↓↓↓

(** X7 at two slices of strings, the call being on the first. *)
Lemma unreached_arrays_untouched_witness :
  slices store_two_upper !! 1 = slices store_two !! 1
  /\ elems store_two_upper 1 = elems store_two 1.
Proof.
  apply (unreached_arrays_untouched (Ext := ascii_env) 2
           (scalar_request "name" (VSlice TString 0) "UPPER" []) store_two
           (VSlice TString 0) None (scalar_request "name" (VString "a") "UPPER" [])
           store_two_upper 1).
  - reflexivity.
  - intros H. inversion H as [| e l0 x l Hin Hr | |]; subst.
    apply list_elem_of_singleton in Hin. subst x. inversion Hr.
Defined.


(** X9 at the slice a, b under UPPER. *)
Lemma slice_of_scalars_is_mapped_in_place_witness :
  Parse (Ext := ascii_env) 2 (scalar_request "name" (VSlice TString 0) "UPPER" []) store_ab
  = Done (VSlice TString 0) None (scalar_request "name" (VString "b") "UPPER" []) store_AB.
Proof.
  apply (slice_of_scalars_is_mapped_in_place (Ext := ascii_env) 0
           (scalar_request "name" (VSlice TString 0) "UPPER" []) store_ab TString 0
           [VString "A"; VString "B"] eq_refl).
  repeat constructor.
Defined.

(** X10 at the map with keys a, b, A under UPPER. *)
Lemma map_of_scalar_keys_becomes_a_set_witness :
  Parse (Ext := ascii_env) 2 (scalar_request "name" (VMap TIface TBool 0) "UPPER" [])
    store_abA
  = Done (VMap TIface TBool 1) None (scalar_request "name" (VString "A") "UPPER" [])
      store_abA_upper.
Proof.
  apply (map_of_scalar_keys_becomes_a_set (Ext := ascii_env) 0
           (scalar_request "name" (VMap TIface TBool 0) "UPPER" []) store_abA
           TIface TBool 0 [VString "A"; VString "B"; VString "A"] eq_refl eq_refl).
  repeat constructor.
Defined.

(** X11 at an empty slice under the name FOO. *)
Lemma empty_containers_skip_the_modifier_witness :
  Parse (Ext := ascii_env) 1 (scalar_request "name" (VSlice TString 0) "FOO" [])
    (mkStore [[]] [])
  = Done (VSlice TString 0) None (scalar_request "name" (VSlice TString 0) "FOO" [])
      (mkStore [[]] []).
Proof.
  apply (proj1 (empty_containers_skip_the_modifier (Ext := ascii_env) 0
                  (scalar_request "name" (VSlice TString 0) "FOO" []) (mkStore [[]] []))
           TString 0 eq_refl eq_refl).
Defined.
Lemma correlation_step_pks (cols : list Series) (st : StructState) :
  candidate_pks (correlation_step cols st) = candidate_pks st.
Proof.
  unfold correlation_step. destruct (Nat.leb 2 _); [|reflexivity].
  apply (fold_keeps candidate_pks). intros st1 x.
  apply (fold_keeps candidate_pks). intros st2 y.
  destruct (andb _ _); reflexivity.
Qed.

Lemma identifier_fold_pks (n : nat) (cols : list Series) :
  forall st,
    candidate_pks (fold_left (identifier_step n) cols st)
    = candidate_pks st ++ map name (filter (is_key_columnb n) cols).
Proof.
  induction cols as [|c cols IH]; intro st.
  - cbn. rewrite app_nil_r. reflexivity.
  - cbn [fold_left filter]. rewrite IH.
    unfold identifier_step, is_key_columnb. cbv zeta.
    destruct (orb (is_text (dtype c)) (is_integer (dtype c))); cbn [andb];
      [|reflexivity].
    destruct (andb (andb (Nat.eqb (nunique c) n) (Nat.ltb 0 n))
                   (forallb notna (values c)));
      destruct (andb (Nat.eqb (nunique c) 1) (Nat.ltb 1 n));
      cbn [candidate_pks add_flag add_redundant add_candidate_pk map];
      rewrite <- ?app_assoc; reflexivity.
Qed.

(** X7. The candidate primary keys are exactly the columns of object,
    string or integer dtype that have no missing entry and as many distinct
    values as the table has rows (at least one), in column order. *)
Theorem candidate_primary_keys_exact `{TabularEngine} (p : DatasetProfile) :
  candidate_primary_keys (evaluate_structural p)
  = map name (filter (is_key_columnb (n_rows (df p))) (columns (df p))).
Proof.
  unfold evaluate_structural. cbv zeta. cbn [candidate_primary_keys].
  rewrite (fold_keeps candidate_pks type_inconsistency_step);
    [|intros st c; apply type_inconsistency_step_redundant].
  rewrite correlation_step_pks.
  rewrite (fold_keeps candidate_pks (near_constant_step (n_rows (df p))));
    [|intros st c; apply near_constant_step_pks].
  rewrite identifier_fold_pks.
  repeat match goal with
         | |- context [if ?b then _ else _] => destruct b
         end; reflexivity.
Qed.
Lemma getAllFatigueLevels_current now this f :
  state_keyed this ->
  In f (result getAllFatigueLevels now this) ->
  fatigueLevel f = result (getFatigueLevel (muscleGroup f)) now this.
Proof.
  intros [Hk Hnd]. rewrite getAllFatigueLevels_result.
  intros Hin. apply in_map_iff in Hin as (f0 & <- & Hin).
  apply in_map_iff in Hin as ([k f1] & Heq & Hin). simpl in Heq. subst f1.
  rewrite getFatigueLevel_result. simpl.
  rewrite Forall_forall in Hk. pose proof (Hk _ Hin) as Hkey. simpl in Hkey.
  rewrite Hkey, (get_of_In _ _ _ Hnd Hin). reflexivity.
Qed.

(* ================================================================= *)
(** ** Recommendations *)

Lemma getFatigueRecommendations_result now this :
  let all := result getAllFatigueLevels now this in
  result getFatigueRecommendations now this
  = mkRecommendations
      (map fatigueText (filter (fun f => gtb (fatigueLevel f) 70) all))
      (if (0 <? Z.of_nat (List.length
             (filter (fun f => gtb (fatigueLevel f) 70%Q) all)))%Z
       then "reduce"
       else if (0 <? Z.of_nat (List.length
                  (filter (fun f => gtb (fatigueLevel f) 40%Q
                                    && leb (fatigueLevel f) 70%Q) all)))%Z
       then "moderate"
       else "maintain")
      (getNextExerciseSuggestion all).
Proof. reflexivity. Qed.

(** The snapshot pairs every recorded muscle group, in the order of
    the map, with the level [getFatigueLevel] returns for it. *)
Lemma snapshot_levels now this :
  state_keyed this ->
  map (fun f => (muscleGroup f, fatigueLevel f))
      (result getAllFatigueLevels now this)
  = map (fun g => (g, result (getFatigueLevel g) now this))
        (JsMap.keys (muscleFatigue this)).
Proof.
  intros Hk.
  rewrite <- (getAllFatigueLevels_groups now this Hk), map_map.
  apply map_ext_in. intros f Hin. f_equal.
  now apply getAllFatigueLevels_current.
Qed.

Lemma session_snapshot t0 calls now :
  let this := run calls (new_FatigueCalculator t0) in
  map (fun f => (muscleGroup f, fatigueLevel f))
      (result getAllFatigueLevels now this)
  = map (fun g => (g, result (getFatigueLevel g) now this))
        (firstRecorded [] calls).
Proof.
  intros this.
  rewrite snapshot_levels by (apply run_keyed, new_keyed).
  unfold this. now rewrite run_keys.
Qed.

(** Filtering and mapping two lists that agree under a projection. *)
Lemma filter_map_via {A B C D : Type} (f : A -> C) (g : B -> C)
    (p : C -> bool) (h : C -> D) (la : list A) (lb : list B) :
  map f la = map g lb ->
  map (fun a => h (f a)) (filter (fun a => p (f a)) la)
  = map (fun b => h (g b)) (filter (fun b => p (g b)) lb).
Proof.
  intros H.
  rewrite <- (map_map f h), <- (map_map g h), <- !filter_map_swap, H.
  reflexivity.
Qed.

Lemma snapshot_entry (level : string -> number)
    (all : list MuscleFatigue) (groups : list string) :
  map (fun f => (muscleGroup f, fatigueLevel f)) all
  = map (fun g => (g, level g)) groups ->
  forall f, In f all ->
    In (muscleGroup f) groups /\ fatigueLevel f = level (muscleGroup f).
Proof.
  intros H f Hin.
  apply (in_map (fun f => (muscleGroup f, fatigueLevel f))) in Hin.
  rewrite H in Hin. apply in_map_iff in Hin as (g & Heq & Hg).
  injection Heq as <- <-. auto.
Qed.

Lemma snapshot_group (level : string -> number)
    (all : list MuscleFatigue) (groups : list string) :
  map (fun f => (muscleGroup f, fatigueLevel f)) all
  = map (fun g => (g, level g)) groups ->
  forall g, In g groups ->
    exists f, In f all /\ muscleGroup f = g /\ fatigueLevel f = level g.
Proof.
  intros H g Hin.
  apply (in_map (fun g => (g, level g))) in Hin.
  rewrite <- H in Hin. apply in_map_iff in Hin as (f & Heq & Hf).
  injection Heq as <- <-. eauto.
Qed.

(** C7.  On the state any session leaves, with [groups] the muscle
    groups some call recorded, each once, in the order of first recording,
    and [level g] the current (decay-adjusted) level [getFatigueLevel]
    returns for [g], which is 0 for a group never recorded: the snapshot
    the recommendations are computed from pairs every recorded group with
    its current level; [restNeeded] holds,
    in that order, the text "muscle (round(level)% fatigue)" of exactly the
    recorded groups whose current level is above 70, one text each; and
    [intensityAdjustment] is "reduce" when some recorded group is above 70,
    else "moderate" when some is above 40 and at most 70, else
    "maintain". *)
Theorem recommendations_rest_and_intensity
    (t0 : Z) (calls : list (Z * FatigueFactors)) (now : Z) :
  let this := run calls (new_FatigueCalculator t0) in
  let level := fun g => result (getFatigueLevel g) now this in
  let groups := firstRecorded [] calls in
  let r := result getFatigueRecommendations now this in
  let high := filter (fun g => gtb (level g) 70) groups in
  NoDup groups
  /\ (forall g, In g groups
                <-> exists c, In c calls /\ factors_muscleGroup (snd c) = g)
  /\ (forall g, ~ In g groups -> level g = 0)
  /\ map (fun f => (muscleGroup f, fatigueLevel f))
         (result getAllFatigueLevels now this)
     = map (fun g => (g, level g)) groups
  /\ (forall g, In g high <-> In g groups /\ 70 < level g)
  /\ restNeeded r
     = map (fun g =>
              (g ++ " (" ++ String_of_integer (Math_round (level g))
               ++ "% fatigue)")%string) high
  /\ ((exists g, In g groups /\ 70 < level g) ->
      intensityAdjustment r = "reduce")
  /\ (~ (exists g, In g groups /\ 70 < level g) ->
      (exists g, In g groups /\ 40 < level g /\ level g <= 70) ->
      intensityAdjustment r = "moderate")
  /\ (~ (exists g, In g groups /\ 70 < level g) ->
      ~ (exists g, In g groups /\ 40 < level g /\ level g <= 70) ->
      intensityAdjustment r = "maintain").
Proof.
  intros this level groups r high.
  set (all := result getAllFatigueLevels now this).
  assert (Hkeyed : state_keyed this) by (apply run_keyed, new_keyed).
  assert (Hkeys : JsMap.keys (muscleFatigue this) = groups)
    by (unfold this, groups; now rewrite run_keys).
  assert (Hall : map (fun f => (muscleGroup f, fatigueLevel f)) all
                 = map (fun g => (g, level g)) groups)
    by apply session_snapshot.
  set (anyHigh := (0 <? Z.of_nat (List.length
                      (filter (fun f => gtb (fatigueLevel f) 70%Q) all)))%Z).
  set (anyModerate := (0 <? Z.of_nat (List.length
                         (filter (fun f => gtb (fatigueLevel f) 40%Q
                                           && leb (fatigueLevel f) 70%Q)
                                 all)))%Z).
  assert (Hhigh : anyHigh = true
                  <-> exists g, In g groups /\ 70 < level g).
  { unfold anyHigh. rewrite filter_length_pos. split.
    - intros (f & Hin & Hf).
      destruct (snapshot_entry level all groups Hall f Hin) as [Hg Hl].
      exists (muscleGroup f). split; [assumption|].
      rewrite <- Hl. now apply gtb_spec.
    - intros (g & Hin & Hg).
      destruct (snapshot_group level all groups Hall g Hin)
        as (f & Hf & _ & Hl).
      exists f. split; [assumption|]. rewrite Hl. now apply gtb_spec. }
  assert (Hmod : anyModerate = true
                 <-> exists g, In g groups
                       /\ 40 < level g /\ level g <= 70).
  { unfold anyModerate. rewrite filter_length_pos. split.
    - intros (f & Hin & Hf).
      destruct (snapshot_entry level all groups Hall f Hin) as [Hg Hl].
      exists (muscleGroup f). split; [assumption|].
      rewrite <- Hl. apply andb_true_iff in Hf as [H1 H2].
      split; [now apply gtb_spec | now apply leb_spec].
    - intros (g & Hin & H1 & H2).
      destruct (snapshot_group level all groups Hall g Hin)
        as (f & Hf & _ & Hl).
      exists f. split; [assumption|]. rewrite Hl. apply andb_true_iff.
      split; [now apply gtb_spec | now apply leb_spec]. }
  assert (Hadj : intensityAdjustment r
                 = if anyHigh then "reduce"
                   else if anyModerate then "moderate" else "maintain")
    by reflexivity.
  split; [|split; [|split; [|split; [|split; [|split; [|split; [|split]]]]]]].
  - rewrite <- Hkeys. apply Hkeyed.
  - intros g. unfold groups. rewrite firstRecorded_In, in_map_iff.
    simpl. split.
    + intros [[]|(c & Hc & Hin)]. now exists c.
    + intros (c & Hin & Hc). right. now exists c.
  - intros g Hg. unfold level. rewrite getFatigueLevel_result.
    destruct (JsMap.get g (muscleFatigue this)) eqn:E; [|reflexivity].
    exfalso. apply Hg. rewrite <- Hkeys. apply get_keys_iff. congruence.
  - exact Hall.
  - intros g. unfold high. rewrite filter_In, gtb_spec. reflexivity.
  - change (restNeeded r)
      with (map fatigueText
              (filter (fun f => gtb (fatigueLevel f) 70) all)).
    exact (filter_map_via
             (fun f => (muscleGroup f, fatigueLevel f))
             (fun g => (g, level g))
             (fun kv => gtb (snd kv) 70)
             (fun kv =>
                (fst kv ++ " ("
                 ++ String_of_integer (Math_round (snd kv))
                 ++ "% fatigue)")%string)
             all groups Hall).
  - intros Hex. apply Hhigh in Hex. now rewrite Hadj, Hex.
  - intros Hno Hex. rewrite Hadj.
    destruct anyHigh.
    + exfalso. apply Hno. now apply Hhigh.
    + apply Hmod in Hex. now rewrite Hex.
  - intros Hno Hno'. rewrite Hadj.
    destruct anyHigh.
    + exfalso. apply Hno. now apply Hhigh.
    + destruct anyModerate; [|reflexivity].
      exfalso. apply Hno'. now apply Hmod.
Qed.
Lemma filter_loop_undecidable (xs acc : list dict) :
  Exists (fun ipo => decidable_value ipo = false) xs ->
  filter_loop xs acc = Raise TypeError.
Proof.
  intros Hxs. revert acc.
  induction Hxs as [ipo rest Hipo | ipo rest _ IH]; intros acc;
    rewrite filter_loop_cons.
  - by rewrite (threshold_test_undecidable _ Hipo).
  - destruct (decidable_value ipo) eqn:Hipo.
    + rewrite (threshold_test_decidable _ Hipo), result_bind_ok.
      destruct (qualifies ipo); apply IH.
    + by rewrite (threshold_test_undecidable _ Hipo).
Qed.

Lemma filter_large_ipos_decidable (xs : list dict) :
  Forall (fun ipo => decidable_value ipo = true) xs ->
  filter_large_ipos xs = Ok (normalized <$> List.filter qualifies xs).
Proof. intros Hxs. unfold filter_large_ipos. by rewrite filter_loop_decidable. Qed.

Lemma decidable_or_not (xs : list dict) :
  Forall (fun ipo => decidable_value ipo = true) xs \/
  Exists (fun ipo => decidable_value ipo = false) xs.
Proof.
  induction xs as [| ipo rest [IH | IH]]; [by left | |].
  - destruct (decidable_value ipo) eqn:Hipo; [left | right]; by constructor.
  - right. by apply Exists_cons_tl.
Qed.

(** The filter returns exactly on the lists it can decide; otherwise it
    raises [TypeError]. *)
Lemma filter_large_ipos_cases (xs : list dict) :
  (Forall (fun ipo => decidable_value ipo = true) xs /\
   filter_large_ipos xs = Ok (normalized <$> List.filter qualifies xs)) \/
  (Exists (fun ipo => decidable_value ipo = false) xs /\
   filter_large_ipos xs = Raise TypeError).
Proof.
  destruct (decidable_or_not xs) as [H | H]; [left | right]; split; trivial.
  - by apply filter_large_ipos_decidable.
  - by apply filter_loop_undecidable.
Qed.

Lemma filter_large_ipos_inv (xs out : list dict) :
  filter_large_ipos xs = Ok out ->
  Forall (fun ipo => decidable_value ipo = true) xs /\
  out = normalized <$> List.filter qualifies xs.
Proof.
  intros Hout. destruct (filter_large_ipos_cases xs) as [[H E] | [_ E]];
    rewrite E in Hout; [|discriminate].
  split; [done | congruence].
Qed.
(** C10 - The orientation is not validated.  Over every scalar type, once
    the two vectors of a call have no NaN, an exception of the call does not
    depend on the orientation, and when the damping matrices are as many as
    the fidelity reads the call returns a vector for every orientation.  In
    IEEE arithmetic: a call with a NaN in the orientation returns; calls with
    an infinite orientation or an infinite velocity coefficient return
    vectors that hold NaN; a call with an infinite acceleration coefficient
    returns a vector of infinities. *)
Theorem orientation_not_validated :
  (forall (T : Type) (ST : Scalar T) (this : DynamicModel T)
          (u a v : Vector6d T) (R : Quaternion T),
      hasNaN v = false ->
      ((hasNaN u = false ->
        forall e R', calcAcceleration this u v R = Throw e ->
                     calcAcceleration this u v R' = Throw e) /\
       (hasNaN a = false ->
        forall e R', calcEfforts this a v R = Throw e ->
                     calcEfforts this a v R' = Throw e)) /\
      (List.length (damping_matrices (uwv_parameters this)) =
       damping_count (model_type (uwv_parameters this)) ->
       (hasNaN u = false -> exists r, calcAcceleration this u v R = Ok r) /\
       (hasNaN a = false -> exists r, calcEfforts this a v R = Ok r))) /\
  (let z := float_vector 0 0 0 0 0 0 in
   let vi := float_vector infinity 0 0 0 0 0 in
   hasNaN z = false /\ hasNaN vi = false /\
   sisnan (qw nan_orientation) = true /\
   (exists r, calcAcceleration float_model z z nan_orientation = Ok r) /\
   (exists r, calcEfforts float_model z z nan_orientation = Ok r) /\
   (exists r, calcAcceleration float_model z z infinite_orientation = Ok r /\
              hasNaN r = true) /\
   (exists r, calcEfforts float_model z z infinite_orientation = Ok r /\
              hasNaN r = true) /\
   (exists r, calcAcceleration float_model z vi unit_orientation = Ok r /\
              hasNaN r = true) /\
   (exists r, calcEfforts float_model z vi unit_orientation = Ok r /\
              hasNaN r = true) /\
   calcEfforts float_model_dense vi z unit_orientation = Ok (const6 infinity)).
Proof.
  split.
  - intros T ST this u a v R Hv. split; [split|].
    + intros Hu e R'. rewrite !calcAcceleration_checked by assumption.
      destruct (calcDampingAndCoriolisEffect (uwv_parameters this) v);
        simpl; [discriminate | trivial].
    + intros Ha e R'. rewrite !calcEfforts_checked by assumption.
      destruct (calcDampingAndCoriolisEffect (uwv_parameters this) v);
        simpl; [discriminate | trivial].
    + intros Hlen.
      destruct (calcDampingAndCoriolisEffect_returns (uwv_parameters this) v Hlen)
        as [d Hd].
      split; intros Hx.
      * rewrite calcAcceleration_checked, Hd by assumption. simpl. eauto.
      * rewrite calcEfforts_checked, Hd by assumption. simpl. eauto.
  - cbv zeta. repeat split; try (eexists; split); vm_compute; reflexivity.
Qed.

(* ================================================================== *)
(** * Instances of the theorems *)

(** The exact solver on the singular matrix [Qc_rank_one]: the four Penrose
    equations that characterise the Moore-Penrose inverse. *)
Example pinv_rank_one_Penrose :
  let A := Qc_rank_one in
  let P := Greville.pinv A in
  mmul (mmul A P) A = A /\ mmul (mmul P A) P = P /\
  transpose (mmul A P) = mmul A P /\ transpose (mmul P A) = mmul P A.
Proof. cbv zeta. repeat split; Qc_entries. Qed.
(** * Redshift: the temperature model and the transition engine

    A shallow embedding of [src/redshift.c]: [calculate_temp], the gamma
    case of [parse_options], [do_oneshot] and the loop of [do_continous].

    Numbers.  The C code computes with [double] and [float].  A finite
    floating value is embedded as the rational [Q] it denotes, and the
    engine is given in two readings.  The first takes the arithmetic as
    exact; it carries the results on the flow of control, the backend
    calls and the signals, in which rounding plays no part.  The second,
    module [Rounded], rounds the result of every operation to the
    precision of its C type, 24 significant bits for [float] and 53 for
    [double], to nearest with ties to even; it carries the results on the
    values the engine computes.  NaN and the infinities are left out.
    A conversion to [int] truncates toward zero, as C does.  An [int] is
    embedded as [Z]; every [int] of the program stays far inside the
    32-bit range (temperatures below 10000, durations 2 and 10), so no
    wrap-around is written.  An [int] used as a flag is a [bool]. *)

From Stdlib Require Import ZArith QArith Qround Qabs Qpower Lqa Lia List Bool
  String Ascii.
Import ListNotations.

Local Open Scope Q_scope.

(** ** Arithmetic of the C expressions *)

(** [x < y] on doubles, as a test. *)
Definition Qltb (x y : Q) : bool := negb (Qle_bool y x).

↑↑↑

▸ INSTRUCTIONS FOR THE TASK:
Beginning with the line holding "filter_large_ipos xs = Ok out ->" and ending with the line holding "(** C10 - The", write out the stretch of material above exactly; add no further lines.

▸ TASK OUTPUT:
  filter_large_ipos xs = Ok out ->
  Forall (fun ipo => decidable_value ipo = true) xs /\
  out = normalized <$> List.filter qualifies xs.
Proof.
  intros Hout. destruct (filter_large_ipos_cases xs) as [[H E] | [_ E]];
    rewrite E in Hout; [|discriminate].
  split; [done | congruence].
Qed.
(** C10 - The orientation is not validated.  Over every scalar type, once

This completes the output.